Labour, the main opposition party, is Stinkerbell. They’re trying to please both sides with their promise of a new deal and a second referendum that has Leave on the ballot paper. Their problem is that quite a few pro-EU voters favour the Liberal Democrats whilst most Leave voters are enamoured with the Conservatives. On this second point Smee, played by the Brexit Party, has its moment on stage. The withdrawal of their 317 candidates from Conservative-held seats has given a huge boost to the Conservatives and their chances of winning a majority this December.
The SNP sits amongst this mix as Chief (Tiger Lily’s Dad), looking on rather bemused but nonetheless confident that, in their home territory, they’ll remain in control. Although, whether Chief held a referendum in 2014 on leaving Neverland is up for interpretation.

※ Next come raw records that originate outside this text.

(* ===== verification/GraphCandidates.v ===== *)
(** * GraphCandidates: endpoints, and the actions they compose

    Models src/impl/graph_candidates.hpp and graph_candidates.cpp: the list of
    endpoint candidates that every view of the graph is computed from, the
    composition of the eight endpoints of an action server or client, and the
    availability of an action server.  A [std::map<std::string, _>] is a [gmap]
    that is read in the order of its keys ([map_elements]).

    An [EndpointRecord] of a view points to the participant of the graph, which
    is read when the candidates are collected, after the lock that protects it
    was released: those participants are an argument of their own. *)

From S2P Require Import Prelude Strings Identity Qos Names Discovery Metadata.
From stdpp Require Import gmap sorting.
Local Open Scope dmw_scope.

(** ** Ordered maps *)

Section OrderedMap.
Context {V : Type}.

Definition key_le (a b : str * V) : Prop := str_le a.1 b.1.

#[export] Instance key_le_dec : RelDecision key_le.
Proof. intros a b. unfold key_le. apply _. Defined.

(** The entries of a [std::map<std::string, V>] in iteration order. *)
Definition map_elements (m : gmap str V) : list (str * V) := merge_sort key_le (map_to_list m).

Lemma elem_of_map_elements m k v : (k, v) ∈ map_elements m <-> m !! k = Some v.
Proof. unfold map_elements. rewrite merge_sort_Permutation. apply elem_of_map_to_list. Qed.

Lemma map_elements_keys m : NoDup (map_elements m).*1.
Proof. unfold map_elements. rewrite merge_sort_Permutation. apply NoDup_fst_map_to_list. Qed.

Lemma map_elements_sorted m : StronglySorted str_le (map_elements m).*1.
Proof.
  assert (Hs : StronglySorted key_le (map_elements m)).
  { apply StronglySorted_merge_sort; unfold key_le; [by intros a b c; apply str_le_trans | intros a b; apply str_le_total]. }
  induction Hs as [|[k v] l Hl IH Hall]; simpl; constructor; [done|].
  apply Forall_fmap. by eapply Forall_impl.
Qed.
End OrderedMap.

(** [emplace] and [insert] of a map: the first entry of a key stays. *)
Definition emplace {K V} `{Countable K} (k : K) (v : V) (m : gmap K V) : gmap K V :=
  match m !! k with None => <[k := v]> m | Some _ => m end.

Section Emplace.
Context {A K V : Type} `{Countable K} (key : A -> K) (val : A -> V).

Definition emplace_all (l : list A) (m : gmap K V) : gmap K V :=
  fold_left (fun m x => emplace (key x) (val x) m) l m.

Lemma emplace_all_lookup l m k :
  emplace_all l m !! k =
  match m !! k with Some v => Some v | None => val <$> find_if (fun x => bool_decide (key x = k)) l end.
Proof.
  revert m. induction l as [|x l IH]; intros m; simpl; [by destruct (m !! k)|].
  unfold emplace_all in *. rewrite IH. unfold emplace.
  destruct (decide (key x = k)) as [<-|Hne].
  - rewrite bool_decide_eq_true_2 by done. destruct (m !! key x) eqn:Hm; [by rewrite Hm | by rewrite lookup_insert_eq].
  - rewrite bool_decide_eq_false_2 by done. destruct (m !! key x); [done | by rewrite lookup_insert_ne].
Qed.
End Emplace.

(** ** Candidates *)

Record EndpointCandidate := MkCandidate {
  gid : Gid;
  native_kind : EndpointKind;
  c_role : GraphEndpointRole;
  c_logical_name : str;
  wire_type : str;
  c_qos : Qos;
  (** Node name and namespace; [None] for [has_node = false]. *)
  c_node : option (str * str);
  participant_key_of : str }.

Definition has_node (c : EndpointCandidate) : bool := bool_decide (is_Some (c_node c)).

Definition candidate_is_publisher (c : EndpointCandidate) : bool := bool_decide (native_kind c = Writer).

(** The octets of an array as a [std::string]. *)
Definition octets_str (l : list Z) : str := (fun b => ascii_of_N (Z.to_N b)) <$> l.

Definition participant_key (p : GuidPrefix) : str := octets_str p.

Definition candidate_composition_key (mode : RuntimeMode) (c : EndpointCandidate) : str :=
  match c_node c with
  | Some (name, ns) => ns ++ [zero] ++ name
  | None => if decide (mode = ROS2) then $"?" ++ octets_str (gid_data (gid c)) else []
  end.

(** ** Collecting them *)

Definition nodes_by_id (v : GraphView) : gmap Z LocalNodeRecord :=
  emplace_all id (fun n => n) (v_local_nodes v) ∅.

(** The claims of the remote Nodes, in the order the code inserts them. *)
Definition claims (v : GraphView) : list (list Z * RemoteNodeRecord) :=
  participant ← v_remote_nodes v; node ← nodes participant;
  ((., node) <$> reader_gids node) ++ ((., node) <$> writer_gids node).

Definition remote_by_gid (v : GraphView) : gmap (list Z) RemoteNodeRecord := emplace_all fst snd (claims v) ∅.

(** One turn of the loop over the local endpoints. *)
Definition local_candidate (mode : RuntimeMode) (by_id : gmap Z LocalNodeRecord) (e : LocalEndpointRecord)
    : option EndpointCandidate :=
  if str_eqb (l_topic e) kGraphMetadataTopicName then None
  else
    normalized ← normalize_endpoint_name mode (l_topic e);
    Some (MkCandidate (to_gid (l_guid e)) (l_kind e) (role normalized) (logical_name normalized) (l_type e) (l_qos e)
            ((fun n => (node_name n, node_namespace n)) <$> by_id !! node_id e)
            (participant_key (guidPrefix (l_guid e)))).

(** One turn of the loop over the discovered endpoints; [live] is the
    participants as they are now. *)
Definition remote_candidate (mode : RuntimeMode) (by_gid : gmap (list Z) RemoteNodeRecord) (local_gids : list Gid)
    (live : list ParticipantRecord) (e : EndpointRecord) : option EndpointCandidate :=
  if bool_decide (lifecycle e = Removed) then None
  else if bool_decide (p_lifecycle <$> live !! participant e = Some Removed) then None
  else if str_eqb (topic e) kGraphMetadataTopicName then None
  else if bool_decide (to_gid (guid e) ∈ local_gids) then None
  else
    normalized ← normalize_endpoint_name mode (topic e);
    Some (MkCandidate (to_gid (guid e)) (kind e) (role normalized) (logical_name normalized) (type e) (qos e)
            ((fun n => (r_name n, r_namespace n)) <$> by_gid !! gid_data (to_gid (guid e)))
            (participant_key (guidPrefix (guid e)))).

The Greens and Plaid Cymru, the latter unveiling their manifesto on the same day as the Brexit Party, are following the example of the Liberal Democrats. They, and The Independent Group for Change, are the Darling Children.
And so concludes our political party pantomime casting, unlike the Riverside Radio Peter Pan pantomime on December 15 — though the script is unfinished and the jokes are even worse. Furthermore, unlike a traditional pantomime, the ending of this one is down to us, the audience.
It will be the public who decides how it all ends. Who wins and who will hear the tick-tock, tick-tock, tick-tock, tick …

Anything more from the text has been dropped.